# Task item:
Please output exactly the lines that run from the line with "Fixpoint roll_mean_from (values" through the final line of the data, inclusive, and nothing more.

*** Opening of Material for the task ***

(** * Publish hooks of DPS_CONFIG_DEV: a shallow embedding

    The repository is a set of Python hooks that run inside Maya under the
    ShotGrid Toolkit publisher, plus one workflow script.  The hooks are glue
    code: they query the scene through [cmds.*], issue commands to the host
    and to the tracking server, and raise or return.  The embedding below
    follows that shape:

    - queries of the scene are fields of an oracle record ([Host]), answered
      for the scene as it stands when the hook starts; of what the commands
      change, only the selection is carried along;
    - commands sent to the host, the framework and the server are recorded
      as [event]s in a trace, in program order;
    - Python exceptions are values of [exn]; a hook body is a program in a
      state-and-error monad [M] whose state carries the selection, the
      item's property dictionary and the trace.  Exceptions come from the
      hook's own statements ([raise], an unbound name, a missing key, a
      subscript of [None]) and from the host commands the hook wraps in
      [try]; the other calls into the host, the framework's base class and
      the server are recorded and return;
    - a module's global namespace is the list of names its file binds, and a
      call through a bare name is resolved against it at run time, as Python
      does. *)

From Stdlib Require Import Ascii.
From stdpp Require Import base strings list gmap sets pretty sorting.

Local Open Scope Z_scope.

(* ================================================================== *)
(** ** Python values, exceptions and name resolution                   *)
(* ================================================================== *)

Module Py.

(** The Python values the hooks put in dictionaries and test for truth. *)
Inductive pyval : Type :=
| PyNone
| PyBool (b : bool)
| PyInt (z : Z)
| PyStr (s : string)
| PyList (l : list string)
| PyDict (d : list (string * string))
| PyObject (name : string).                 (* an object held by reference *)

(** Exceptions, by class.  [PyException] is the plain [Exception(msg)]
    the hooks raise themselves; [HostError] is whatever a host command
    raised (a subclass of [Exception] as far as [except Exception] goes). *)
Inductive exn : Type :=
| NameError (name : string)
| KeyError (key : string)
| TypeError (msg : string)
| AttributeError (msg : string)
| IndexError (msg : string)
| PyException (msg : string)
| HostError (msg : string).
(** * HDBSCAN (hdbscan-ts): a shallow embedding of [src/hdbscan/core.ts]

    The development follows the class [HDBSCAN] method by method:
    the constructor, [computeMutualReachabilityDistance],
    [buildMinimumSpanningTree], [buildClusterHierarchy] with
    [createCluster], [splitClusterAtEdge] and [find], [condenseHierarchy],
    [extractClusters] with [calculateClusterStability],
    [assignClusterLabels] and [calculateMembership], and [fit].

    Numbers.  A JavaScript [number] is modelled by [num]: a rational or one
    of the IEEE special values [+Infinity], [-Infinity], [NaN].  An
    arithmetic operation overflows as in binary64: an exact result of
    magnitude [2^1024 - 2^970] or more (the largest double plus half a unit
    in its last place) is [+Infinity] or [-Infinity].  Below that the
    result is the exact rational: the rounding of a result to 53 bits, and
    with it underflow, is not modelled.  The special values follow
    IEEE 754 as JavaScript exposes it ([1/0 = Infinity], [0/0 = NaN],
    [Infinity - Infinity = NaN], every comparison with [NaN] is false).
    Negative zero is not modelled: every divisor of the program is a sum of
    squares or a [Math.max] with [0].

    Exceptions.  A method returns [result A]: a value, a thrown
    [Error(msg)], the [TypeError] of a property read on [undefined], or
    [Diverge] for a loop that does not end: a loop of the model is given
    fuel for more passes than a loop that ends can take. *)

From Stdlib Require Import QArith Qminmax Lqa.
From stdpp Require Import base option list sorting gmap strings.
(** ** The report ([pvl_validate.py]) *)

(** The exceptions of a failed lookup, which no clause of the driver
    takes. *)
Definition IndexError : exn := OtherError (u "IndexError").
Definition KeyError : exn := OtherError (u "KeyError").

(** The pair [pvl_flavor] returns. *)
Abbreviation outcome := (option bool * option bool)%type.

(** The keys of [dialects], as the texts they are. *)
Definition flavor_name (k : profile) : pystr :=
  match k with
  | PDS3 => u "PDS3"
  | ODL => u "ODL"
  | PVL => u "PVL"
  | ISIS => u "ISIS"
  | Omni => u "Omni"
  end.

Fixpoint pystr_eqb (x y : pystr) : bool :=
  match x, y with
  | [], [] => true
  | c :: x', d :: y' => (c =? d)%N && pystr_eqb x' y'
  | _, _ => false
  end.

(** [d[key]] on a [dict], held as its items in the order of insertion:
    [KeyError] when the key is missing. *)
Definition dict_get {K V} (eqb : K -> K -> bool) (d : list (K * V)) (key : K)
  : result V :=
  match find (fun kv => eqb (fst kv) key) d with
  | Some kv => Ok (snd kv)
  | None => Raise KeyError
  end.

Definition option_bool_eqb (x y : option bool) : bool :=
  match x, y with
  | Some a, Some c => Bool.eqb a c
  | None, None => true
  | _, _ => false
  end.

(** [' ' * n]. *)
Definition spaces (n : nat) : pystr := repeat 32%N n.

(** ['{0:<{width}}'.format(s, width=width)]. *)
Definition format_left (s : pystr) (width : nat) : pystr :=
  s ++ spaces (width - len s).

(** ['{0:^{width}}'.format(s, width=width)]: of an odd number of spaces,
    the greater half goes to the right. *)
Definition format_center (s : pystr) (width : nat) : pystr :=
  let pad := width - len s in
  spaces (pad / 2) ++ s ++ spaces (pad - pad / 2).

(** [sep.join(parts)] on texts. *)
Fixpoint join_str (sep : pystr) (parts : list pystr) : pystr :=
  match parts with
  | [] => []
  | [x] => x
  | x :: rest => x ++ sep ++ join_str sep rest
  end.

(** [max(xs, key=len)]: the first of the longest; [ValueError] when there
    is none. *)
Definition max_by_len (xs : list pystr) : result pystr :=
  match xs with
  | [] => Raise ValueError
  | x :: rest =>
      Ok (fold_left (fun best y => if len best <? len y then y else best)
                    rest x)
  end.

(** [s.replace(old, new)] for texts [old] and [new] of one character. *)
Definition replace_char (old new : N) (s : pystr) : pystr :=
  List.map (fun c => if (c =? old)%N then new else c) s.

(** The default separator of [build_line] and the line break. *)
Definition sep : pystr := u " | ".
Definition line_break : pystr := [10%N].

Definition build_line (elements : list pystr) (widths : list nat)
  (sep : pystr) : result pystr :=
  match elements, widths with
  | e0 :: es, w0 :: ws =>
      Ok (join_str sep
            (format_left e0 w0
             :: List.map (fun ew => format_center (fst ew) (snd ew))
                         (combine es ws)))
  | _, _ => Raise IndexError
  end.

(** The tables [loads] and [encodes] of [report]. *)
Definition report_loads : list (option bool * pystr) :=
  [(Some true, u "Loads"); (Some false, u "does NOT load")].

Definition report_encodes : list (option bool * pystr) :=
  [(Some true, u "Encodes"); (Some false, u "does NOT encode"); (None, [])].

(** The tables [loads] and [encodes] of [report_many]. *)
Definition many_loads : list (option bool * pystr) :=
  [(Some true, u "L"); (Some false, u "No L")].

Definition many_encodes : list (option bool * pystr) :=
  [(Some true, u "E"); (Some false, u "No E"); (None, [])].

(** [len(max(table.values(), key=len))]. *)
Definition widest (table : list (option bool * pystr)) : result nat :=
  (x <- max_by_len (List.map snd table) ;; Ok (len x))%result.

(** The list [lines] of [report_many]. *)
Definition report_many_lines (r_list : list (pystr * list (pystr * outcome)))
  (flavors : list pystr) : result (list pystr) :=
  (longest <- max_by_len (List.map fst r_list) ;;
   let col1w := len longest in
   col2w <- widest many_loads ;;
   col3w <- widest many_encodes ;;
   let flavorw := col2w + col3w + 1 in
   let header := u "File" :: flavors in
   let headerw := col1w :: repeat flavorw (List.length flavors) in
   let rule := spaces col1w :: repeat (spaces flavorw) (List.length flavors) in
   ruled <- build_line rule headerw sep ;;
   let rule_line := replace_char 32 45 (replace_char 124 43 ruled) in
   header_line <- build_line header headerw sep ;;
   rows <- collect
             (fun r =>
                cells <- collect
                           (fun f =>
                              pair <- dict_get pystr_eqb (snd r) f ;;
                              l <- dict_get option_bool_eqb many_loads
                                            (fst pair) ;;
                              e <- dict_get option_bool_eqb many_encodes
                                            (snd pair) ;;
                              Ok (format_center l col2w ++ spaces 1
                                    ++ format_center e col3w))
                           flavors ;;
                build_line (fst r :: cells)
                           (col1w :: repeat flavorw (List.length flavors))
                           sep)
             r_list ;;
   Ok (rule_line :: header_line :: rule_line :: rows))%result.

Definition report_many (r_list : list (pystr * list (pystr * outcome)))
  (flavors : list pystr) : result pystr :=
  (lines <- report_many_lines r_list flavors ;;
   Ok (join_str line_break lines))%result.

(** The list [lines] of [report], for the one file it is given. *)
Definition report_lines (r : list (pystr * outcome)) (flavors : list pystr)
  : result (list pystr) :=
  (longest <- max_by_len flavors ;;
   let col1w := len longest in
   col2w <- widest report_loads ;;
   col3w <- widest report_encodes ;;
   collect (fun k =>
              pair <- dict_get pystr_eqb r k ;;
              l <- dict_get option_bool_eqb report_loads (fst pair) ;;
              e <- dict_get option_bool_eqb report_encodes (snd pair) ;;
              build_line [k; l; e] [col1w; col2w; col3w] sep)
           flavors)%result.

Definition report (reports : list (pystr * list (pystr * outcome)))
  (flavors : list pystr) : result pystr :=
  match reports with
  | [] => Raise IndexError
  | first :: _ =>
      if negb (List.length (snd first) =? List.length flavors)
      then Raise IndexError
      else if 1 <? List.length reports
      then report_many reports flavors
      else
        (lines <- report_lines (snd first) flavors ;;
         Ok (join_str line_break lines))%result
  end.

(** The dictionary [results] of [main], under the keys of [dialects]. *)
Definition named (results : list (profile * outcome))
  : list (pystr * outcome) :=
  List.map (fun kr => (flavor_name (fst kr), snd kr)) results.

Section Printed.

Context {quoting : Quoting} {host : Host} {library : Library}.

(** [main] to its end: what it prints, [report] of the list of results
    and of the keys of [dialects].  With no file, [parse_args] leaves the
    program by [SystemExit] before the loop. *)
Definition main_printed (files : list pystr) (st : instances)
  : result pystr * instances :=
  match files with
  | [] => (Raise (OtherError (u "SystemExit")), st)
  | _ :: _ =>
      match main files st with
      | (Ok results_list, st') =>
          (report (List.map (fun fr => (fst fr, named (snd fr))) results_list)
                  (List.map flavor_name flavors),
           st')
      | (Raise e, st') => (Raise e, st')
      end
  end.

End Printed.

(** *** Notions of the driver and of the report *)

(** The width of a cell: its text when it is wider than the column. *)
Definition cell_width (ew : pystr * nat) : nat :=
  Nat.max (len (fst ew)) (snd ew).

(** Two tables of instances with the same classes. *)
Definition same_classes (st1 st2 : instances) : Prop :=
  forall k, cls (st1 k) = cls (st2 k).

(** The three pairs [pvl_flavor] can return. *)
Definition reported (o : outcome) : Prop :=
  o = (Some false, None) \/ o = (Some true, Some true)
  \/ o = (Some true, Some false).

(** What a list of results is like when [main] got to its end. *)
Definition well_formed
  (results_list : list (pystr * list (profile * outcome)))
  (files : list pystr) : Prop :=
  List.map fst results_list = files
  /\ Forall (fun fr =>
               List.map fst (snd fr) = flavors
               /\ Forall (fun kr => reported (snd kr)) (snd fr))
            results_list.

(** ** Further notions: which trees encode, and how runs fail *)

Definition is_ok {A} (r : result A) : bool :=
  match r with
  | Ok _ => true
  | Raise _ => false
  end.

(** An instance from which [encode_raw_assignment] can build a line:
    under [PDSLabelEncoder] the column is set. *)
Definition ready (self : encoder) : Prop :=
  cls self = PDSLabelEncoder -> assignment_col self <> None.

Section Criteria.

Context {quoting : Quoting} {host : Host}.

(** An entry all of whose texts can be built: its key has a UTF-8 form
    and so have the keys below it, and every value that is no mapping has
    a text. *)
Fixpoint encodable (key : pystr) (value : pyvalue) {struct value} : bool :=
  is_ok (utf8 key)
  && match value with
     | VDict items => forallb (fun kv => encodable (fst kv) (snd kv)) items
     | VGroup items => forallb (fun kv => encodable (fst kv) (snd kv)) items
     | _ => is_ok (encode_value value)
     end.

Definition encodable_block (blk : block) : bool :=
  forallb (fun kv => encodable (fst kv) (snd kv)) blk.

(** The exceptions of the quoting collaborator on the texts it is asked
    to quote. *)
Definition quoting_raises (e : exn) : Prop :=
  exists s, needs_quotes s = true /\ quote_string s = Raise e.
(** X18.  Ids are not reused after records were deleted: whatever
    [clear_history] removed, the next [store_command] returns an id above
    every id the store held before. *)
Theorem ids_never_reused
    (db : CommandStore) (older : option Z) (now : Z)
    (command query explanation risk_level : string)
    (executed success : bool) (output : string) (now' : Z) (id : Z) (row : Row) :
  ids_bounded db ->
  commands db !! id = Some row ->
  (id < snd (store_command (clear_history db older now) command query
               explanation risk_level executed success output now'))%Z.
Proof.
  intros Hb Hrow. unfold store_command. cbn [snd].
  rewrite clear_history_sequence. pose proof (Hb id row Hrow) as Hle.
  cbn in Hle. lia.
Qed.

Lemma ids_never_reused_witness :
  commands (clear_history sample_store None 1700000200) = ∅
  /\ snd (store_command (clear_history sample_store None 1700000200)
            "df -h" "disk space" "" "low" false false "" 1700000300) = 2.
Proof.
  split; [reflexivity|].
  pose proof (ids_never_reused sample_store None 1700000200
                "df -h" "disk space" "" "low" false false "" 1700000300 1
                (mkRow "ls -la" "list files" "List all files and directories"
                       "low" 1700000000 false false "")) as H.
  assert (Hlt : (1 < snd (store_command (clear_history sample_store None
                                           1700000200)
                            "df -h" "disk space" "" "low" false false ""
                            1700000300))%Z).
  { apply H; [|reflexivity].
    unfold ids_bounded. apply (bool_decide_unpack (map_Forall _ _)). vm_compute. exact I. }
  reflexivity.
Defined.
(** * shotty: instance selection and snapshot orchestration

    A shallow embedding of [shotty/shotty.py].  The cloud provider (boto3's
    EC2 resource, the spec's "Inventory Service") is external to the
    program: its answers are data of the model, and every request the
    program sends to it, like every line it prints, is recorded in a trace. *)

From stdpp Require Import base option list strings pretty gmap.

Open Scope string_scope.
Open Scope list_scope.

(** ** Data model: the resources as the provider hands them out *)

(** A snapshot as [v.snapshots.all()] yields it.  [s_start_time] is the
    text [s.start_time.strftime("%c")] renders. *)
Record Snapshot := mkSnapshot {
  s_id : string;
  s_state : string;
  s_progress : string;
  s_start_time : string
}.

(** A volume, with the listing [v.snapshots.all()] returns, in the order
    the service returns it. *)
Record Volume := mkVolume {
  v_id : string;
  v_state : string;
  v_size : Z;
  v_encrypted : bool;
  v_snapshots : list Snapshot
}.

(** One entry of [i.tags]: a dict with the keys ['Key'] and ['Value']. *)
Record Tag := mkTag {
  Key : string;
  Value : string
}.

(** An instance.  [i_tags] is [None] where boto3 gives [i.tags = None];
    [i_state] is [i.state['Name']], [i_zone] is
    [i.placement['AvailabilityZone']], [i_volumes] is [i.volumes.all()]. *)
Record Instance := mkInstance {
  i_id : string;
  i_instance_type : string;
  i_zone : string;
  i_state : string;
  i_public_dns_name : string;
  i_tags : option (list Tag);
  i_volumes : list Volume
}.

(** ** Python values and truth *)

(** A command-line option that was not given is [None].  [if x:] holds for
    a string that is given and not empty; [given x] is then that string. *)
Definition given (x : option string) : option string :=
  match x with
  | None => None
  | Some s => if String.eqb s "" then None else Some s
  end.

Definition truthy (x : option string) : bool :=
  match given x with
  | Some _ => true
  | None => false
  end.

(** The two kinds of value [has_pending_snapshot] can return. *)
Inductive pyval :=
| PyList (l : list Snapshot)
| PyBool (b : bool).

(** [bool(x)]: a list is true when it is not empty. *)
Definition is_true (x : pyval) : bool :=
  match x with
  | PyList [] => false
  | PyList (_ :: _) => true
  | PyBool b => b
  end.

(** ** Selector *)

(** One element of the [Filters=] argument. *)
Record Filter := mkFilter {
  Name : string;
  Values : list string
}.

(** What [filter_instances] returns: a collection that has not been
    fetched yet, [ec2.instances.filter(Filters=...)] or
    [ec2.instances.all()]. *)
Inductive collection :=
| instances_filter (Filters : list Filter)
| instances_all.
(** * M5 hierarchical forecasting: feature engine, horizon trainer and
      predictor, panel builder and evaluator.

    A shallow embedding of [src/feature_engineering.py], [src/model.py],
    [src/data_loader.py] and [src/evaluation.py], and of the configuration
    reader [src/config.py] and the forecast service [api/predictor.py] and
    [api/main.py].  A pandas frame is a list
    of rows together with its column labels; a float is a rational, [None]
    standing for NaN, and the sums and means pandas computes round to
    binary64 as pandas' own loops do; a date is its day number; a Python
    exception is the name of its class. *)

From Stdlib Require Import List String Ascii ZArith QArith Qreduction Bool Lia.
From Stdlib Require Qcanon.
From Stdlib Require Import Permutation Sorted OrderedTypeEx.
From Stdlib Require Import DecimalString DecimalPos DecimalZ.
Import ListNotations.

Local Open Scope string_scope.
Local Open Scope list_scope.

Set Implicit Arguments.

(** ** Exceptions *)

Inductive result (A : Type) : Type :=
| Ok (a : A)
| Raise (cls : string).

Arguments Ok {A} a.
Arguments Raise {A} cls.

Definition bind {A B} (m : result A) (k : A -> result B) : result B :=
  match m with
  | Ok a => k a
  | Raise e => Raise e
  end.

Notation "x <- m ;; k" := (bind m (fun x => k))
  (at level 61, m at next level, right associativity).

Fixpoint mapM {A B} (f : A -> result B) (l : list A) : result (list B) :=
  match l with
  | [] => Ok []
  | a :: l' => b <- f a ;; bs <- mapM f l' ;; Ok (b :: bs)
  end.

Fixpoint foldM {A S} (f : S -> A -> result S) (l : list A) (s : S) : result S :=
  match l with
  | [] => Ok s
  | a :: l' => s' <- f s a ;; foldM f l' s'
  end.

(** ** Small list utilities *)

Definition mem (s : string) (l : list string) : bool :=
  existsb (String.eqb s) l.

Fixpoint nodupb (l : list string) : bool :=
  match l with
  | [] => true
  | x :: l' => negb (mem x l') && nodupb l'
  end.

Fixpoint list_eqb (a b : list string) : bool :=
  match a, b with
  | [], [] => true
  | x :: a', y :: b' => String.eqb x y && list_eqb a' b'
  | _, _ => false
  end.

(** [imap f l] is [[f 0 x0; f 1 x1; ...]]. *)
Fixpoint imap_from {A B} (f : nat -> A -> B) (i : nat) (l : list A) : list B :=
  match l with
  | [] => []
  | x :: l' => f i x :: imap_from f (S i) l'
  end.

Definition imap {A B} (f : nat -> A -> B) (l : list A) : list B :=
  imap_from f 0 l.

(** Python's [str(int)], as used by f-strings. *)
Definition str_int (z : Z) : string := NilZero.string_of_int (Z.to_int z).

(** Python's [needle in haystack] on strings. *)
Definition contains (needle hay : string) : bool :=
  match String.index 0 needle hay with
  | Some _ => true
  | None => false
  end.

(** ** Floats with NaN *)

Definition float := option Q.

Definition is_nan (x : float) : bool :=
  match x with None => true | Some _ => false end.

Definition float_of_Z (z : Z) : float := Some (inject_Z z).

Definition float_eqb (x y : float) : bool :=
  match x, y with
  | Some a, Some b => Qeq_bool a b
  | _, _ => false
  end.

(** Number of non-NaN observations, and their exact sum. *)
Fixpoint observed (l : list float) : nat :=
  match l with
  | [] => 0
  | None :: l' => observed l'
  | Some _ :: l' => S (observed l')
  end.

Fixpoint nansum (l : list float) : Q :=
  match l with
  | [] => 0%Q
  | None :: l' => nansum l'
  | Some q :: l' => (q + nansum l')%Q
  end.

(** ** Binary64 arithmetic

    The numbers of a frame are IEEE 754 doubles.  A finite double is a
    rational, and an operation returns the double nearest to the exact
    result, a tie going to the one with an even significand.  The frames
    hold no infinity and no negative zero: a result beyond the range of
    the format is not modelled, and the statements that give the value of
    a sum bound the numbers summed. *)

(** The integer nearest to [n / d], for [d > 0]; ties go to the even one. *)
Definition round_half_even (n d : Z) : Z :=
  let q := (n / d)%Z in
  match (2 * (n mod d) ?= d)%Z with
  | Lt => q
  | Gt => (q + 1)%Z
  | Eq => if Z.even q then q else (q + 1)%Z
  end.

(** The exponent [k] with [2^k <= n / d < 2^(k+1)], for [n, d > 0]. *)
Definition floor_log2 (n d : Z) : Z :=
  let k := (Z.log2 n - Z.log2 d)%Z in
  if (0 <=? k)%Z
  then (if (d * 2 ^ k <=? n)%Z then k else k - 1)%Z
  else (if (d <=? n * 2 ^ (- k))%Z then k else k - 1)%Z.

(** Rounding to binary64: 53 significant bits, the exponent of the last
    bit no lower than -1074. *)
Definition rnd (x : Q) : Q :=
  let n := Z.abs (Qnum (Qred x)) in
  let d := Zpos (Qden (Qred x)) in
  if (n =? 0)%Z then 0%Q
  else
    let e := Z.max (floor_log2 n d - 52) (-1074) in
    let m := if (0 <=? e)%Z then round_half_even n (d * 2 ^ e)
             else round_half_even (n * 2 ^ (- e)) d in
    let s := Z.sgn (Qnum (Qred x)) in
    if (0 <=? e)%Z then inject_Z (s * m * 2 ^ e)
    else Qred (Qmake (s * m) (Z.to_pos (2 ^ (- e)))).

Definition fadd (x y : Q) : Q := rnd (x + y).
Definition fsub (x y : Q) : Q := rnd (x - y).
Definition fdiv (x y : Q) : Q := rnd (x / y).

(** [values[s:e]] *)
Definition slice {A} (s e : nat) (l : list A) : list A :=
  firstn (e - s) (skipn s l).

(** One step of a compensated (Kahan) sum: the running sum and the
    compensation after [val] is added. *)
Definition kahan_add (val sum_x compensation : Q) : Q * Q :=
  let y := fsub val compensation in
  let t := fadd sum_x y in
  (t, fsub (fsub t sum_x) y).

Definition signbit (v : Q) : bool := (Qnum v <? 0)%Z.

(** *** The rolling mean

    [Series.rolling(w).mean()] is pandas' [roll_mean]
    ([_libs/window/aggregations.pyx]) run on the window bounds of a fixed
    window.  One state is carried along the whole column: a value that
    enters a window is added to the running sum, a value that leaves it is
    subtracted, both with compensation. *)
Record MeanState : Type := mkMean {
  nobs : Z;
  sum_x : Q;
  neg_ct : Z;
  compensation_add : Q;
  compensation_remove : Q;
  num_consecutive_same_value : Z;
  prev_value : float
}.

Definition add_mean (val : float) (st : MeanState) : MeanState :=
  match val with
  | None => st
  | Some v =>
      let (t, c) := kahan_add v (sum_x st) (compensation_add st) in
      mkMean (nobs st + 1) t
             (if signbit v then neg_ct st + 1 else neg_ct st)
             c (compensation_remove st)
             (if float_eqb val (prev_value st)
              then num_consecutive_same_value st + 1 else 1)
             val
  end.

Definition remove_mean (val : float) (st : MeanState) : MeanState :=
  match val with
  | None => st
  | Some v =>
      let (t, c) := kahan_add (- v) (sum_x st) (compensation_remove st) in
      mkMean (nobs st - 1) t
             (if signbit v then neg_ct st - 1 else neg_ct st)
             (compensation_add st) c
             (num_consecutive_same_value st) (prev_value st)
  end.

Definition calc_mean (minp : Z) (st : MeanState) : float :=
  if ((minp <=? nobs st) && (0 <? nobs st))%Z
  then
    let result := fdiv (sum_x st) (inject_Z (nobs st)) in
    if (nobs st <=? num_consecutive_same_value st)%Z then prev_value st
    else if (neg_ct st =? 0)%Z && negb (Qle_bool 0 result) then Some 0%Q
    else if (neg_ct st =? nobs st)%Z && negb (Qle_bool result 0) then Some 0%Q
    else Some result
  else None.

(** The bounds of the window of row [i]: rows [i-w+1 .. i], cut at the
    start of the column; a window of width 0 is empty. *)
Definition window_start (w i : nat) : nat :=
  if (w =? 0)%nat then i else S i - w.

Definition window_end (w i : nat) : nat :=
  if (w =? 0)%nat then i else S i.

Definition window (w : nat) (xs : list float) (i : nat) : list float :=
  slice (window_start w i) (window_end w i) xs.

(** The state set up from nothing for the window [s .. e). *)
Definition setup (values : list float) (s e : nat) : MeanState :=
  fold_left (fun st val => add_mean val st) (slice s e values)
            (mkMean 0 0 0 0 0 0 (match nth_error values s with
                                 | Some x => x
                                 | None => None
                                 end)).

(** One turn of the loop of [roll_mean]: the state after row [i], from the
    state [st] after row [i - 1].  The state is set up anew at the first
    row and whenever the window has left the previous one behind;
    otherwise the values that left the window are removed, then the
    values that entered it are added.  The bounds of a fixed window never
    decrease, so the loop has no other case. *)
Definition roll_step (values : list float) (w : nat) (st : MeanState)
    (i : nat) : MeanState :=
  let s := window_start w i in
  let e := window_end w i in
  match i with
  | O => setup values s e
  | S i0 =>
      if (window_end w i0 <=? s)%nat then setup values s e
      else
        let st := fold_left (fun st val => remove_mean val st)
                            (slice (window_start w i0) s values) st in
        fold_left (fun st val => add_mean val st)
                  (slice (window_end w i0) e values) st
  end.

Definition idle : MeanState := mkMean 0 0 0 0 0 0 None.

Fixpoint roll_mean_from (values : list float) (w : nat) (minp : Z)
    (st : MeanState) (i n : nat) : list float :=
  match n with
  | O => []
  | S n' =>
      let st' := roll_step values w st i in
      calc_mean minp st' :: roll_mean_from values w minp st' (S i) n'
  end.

*** Close of Material for the task ***

# Solved problem:
Fixpoint roll_mean_from (values : list float) (w : nat) (minp : Z)
    (st : MeanState) (i n : nat) : list float :=
  match n with
  | O => []
  | S n' =>
      let st' := roll_step values w st i in
      calc_mean minp st' :: roll_mean_from values w minp st' (S i) n'
  end.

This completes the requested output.